Urban Outfitters is known for its quirky, often edgy products, but now, for some Yale administrators, the store has crossed the line of decency.

One men’s T-shirt, which depicts a naked woman as a piece of meat about to be butchered and which refers to her as “tender juicy beef,” has become the center of much controversy. Because of complaints from Yale and elsewhere, Urban Outfitters has agreed to pull the shirt from its shelves across the country, said Jennifer O’Donnell, store operations assistant at Urban Outfitters headquarters in Philadelphia said.

The shirt, which once sold for $20, bears the title “Kansas Cattle Queen,” pictures a submissively kneeling “cow girl,” and demands, “Break the Dull Beef Habit.” The woman is labeled with the name of beef parts, including “chuck” for her shoulder, “round” for her hip, and “soup bone” for her thigh.

The outcry at Yale began when Linda Anderson, senior administration assistant in the Women’s and Gender Studies Program, stumbled upon the shirt while browsing at Urban Outfitters Sept. 12. She then asked the manager to remove the shirt from the shelf.

“I asked the manager what she as a woman thought of the shirt, and she said, ‘I don’t bring my philosophy or politics into the office,’ and I said that perhaps you should,” Anderson said.

Anderson said her main concern is not just that the shirt is offensive, but that it is part of a larger social construct to objectify women in a violent way.

“The level of violence against women is so profound that we don’t have the luxury of being neutral. Anything that objectifies women so blatantly is dangerous,” Anderson said. “For me, this was the literal dismemberment of a woman’s body. I did not only see woman as a piece of meat in a sexual way but I saw knives and electric cutters. I saw this women being cut.”
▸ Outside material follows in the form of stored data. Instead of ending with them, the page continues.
(** * sprockets.mixins.correlation: correlation identifiers for request handlers

    A shallow embedding of [sprockets/mixins/correlation/mixins.py]:
    [HandlerMixin], [LoggingMixin], [CorrelationAdapter] and the access-log
    writer [correlation_id_logger], together with the request life cycle that
    [tests.py] drives them through.

    The mix-ins sit on top of a request handler supplied by the hosting
    framework.  What the mix-ins need from it (see the docstring of
    [HandlerMixin]) is modelled here as well: a header collection whose keys
    are HTTP header names, [set_header] that overwrites, the hooks [prepare]
    and [set_default_headers] of the classes further down the method
    resolution order, and [clear], which re-establishes the default headers
    at construction time and after an error. *)

From Stdlib Require Import ZArith NArith String Ascii List Floats DecimalString.
From stdpp Require Import base option gmap strings.

Local Open Scope Z_scope.

(** ** Python values that reach the formatting operator *)

Inductive PyVal :=
| PyNone
| PyStr (s : string)
| PyInt (z : Z)
| PyFloat (f : float).

(** [None] of Python is [None] of [option]. *)
Definition of_optional (v : option string) : PyVal :=
  match v with
  | Some s => PyStr s
  | None => PyNone
  end.

(** Truth value of an optional string: [None] and [''] are false. *)
Definition truthy (v : option string) : bool :=
  match v with
  | Some (String _ _) => true
  | _ => false
  end.

(** ** Header names

    Header names are compared without regard to letter case.  The host's
    header collection stores each name in one spelling, every dash-separated
    word capitalised ([Correlation-Id]), and looks names up in that spelling. *)
Module HeaderName.

Definition is_upper (c : ascii) : bool :=
  (65 <=? N_of_ascii c)%N && (N_of_ascii c <=? 90)%N.

Definition is_lower (c : ascii) : bool :=
  (97 <=? N_of_ascii c)%N && (N_of_ascii c <=? 122)%N.

Definition to_lower (c : ascii) : ascii :=
  if is_upper c then ascii_of_N (N_of_ascii c + 32) else c.

Definition to_upper (c : ascii) : ascii :=
  if is_lower c then ascii_of_N (N_of_ascii c - 32) else c.

Definition dash : ascii := "-"%char.

(** [s.lower()] *)
Fixpoint lower (s : string) : string :=
  match s with
  | EmptyString => EmptyString
  | String c s' => String (to_lower c) (lower s')
  end.

(** ["-".join(w.capitalize() for w in name.split("-"))], read from left to
    right: [start] holds at the first character of a word. *)
Fixpoint normalize_from (start : bool) (s : string) : string :=
  match s with
  | EmptyString => EmptyString
  | String c s' =>
      if Ascii.eqb c dash then String dash (normalize_from true s')
      else String (if start then to_upper c else to_lower c)
                  (normalize_from false s')
  end.

Definition normalize (name : string) : string := normalize_from true name.

(** Two names that differ in letter case only. *)
Definition same_name (n1 n2 : string) : Prop := lower n1 = lower n2.

End HeaderName.

(** ** The header collection of the host *)
Module HTTPHeaders.

(** Keys are normalised header names. *)
Abbreviation t := (gmap string string).

Definition empty : t := ∅.

(** [headers.get(name, default)] *)
Definition get (hs : t) (name : string) (default : option string)
  : option string :=
  match hs !! HeaderName.normalize name with
  | Some v => Some v
  | None => default
  end.

(** [headers[name] = value] *)
Definition set (name value : string) (hs : t) : t :=
  <[HeaderName.normalize name := value]> hs.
After leaving Broadway’s Urban Outfitters, Anderson said she contacted Urban Outfitters’ Philadelphia headquarters to have the shirt removed from the store location.

As women’s and gender studies professors heard from Anderson about the shirt, rumbles of outrage spread through the program. Professor Laura Wexler distributed to her “Introduction Feminist Thought” class Tuesday photocopied Urban Outfitters Internet advertisements for the T-shirt.

“I used [the advertisement] as a teaching example and a vivid one,” Wexler said. “I wanted to show the class that you can make a difference. You don’t have to shut your eyes. Three cheers for Linda Anderson.”

The concern found on Yale’s campus has not been an anomaly. O’Donnell, an Urban Outfitters representative, said she had received “a few” criticisms from the public and said other employees also may have fielded complaints.

This controversial T-shirt is part of the Urban Outfitters “renewal” line in which clothing is made from used T-shirts or parts of T-shirts, O’Donnell said.

“The shirt is not typical of Urban Outfitters, and we recognize that,” O’Donnell said. “We took our customers’ concerns into consideration.”

But Russell Greenberg ’02 does not see the grounds for such great outrage.

“This is a controversial shirt, but there is a sort of self-applied silent objectification of women, and you can just go to Toad’s for that.” Greenberg said. “I really love this shirt. It is so perfect, so true. What about a tube top or a low-cut shirt that objectifies women in reality?”

While Ezra Stiles Dean Susan Rieger, who teaches the seminar “Women in the Law,” defended Urban Outfitters’ constitutional right to sell the shirt, she still questioned the store’s decision to sell it.

“Commercial establishments have a right to free speech. But how could they have misunderstood their target audience so grotesquely?” Rieger said. “After all, Yale’s Broadway development office was instrumental in bringing them in and I assume they wanted Yale students, including women, to shop there. I see I was wrong.”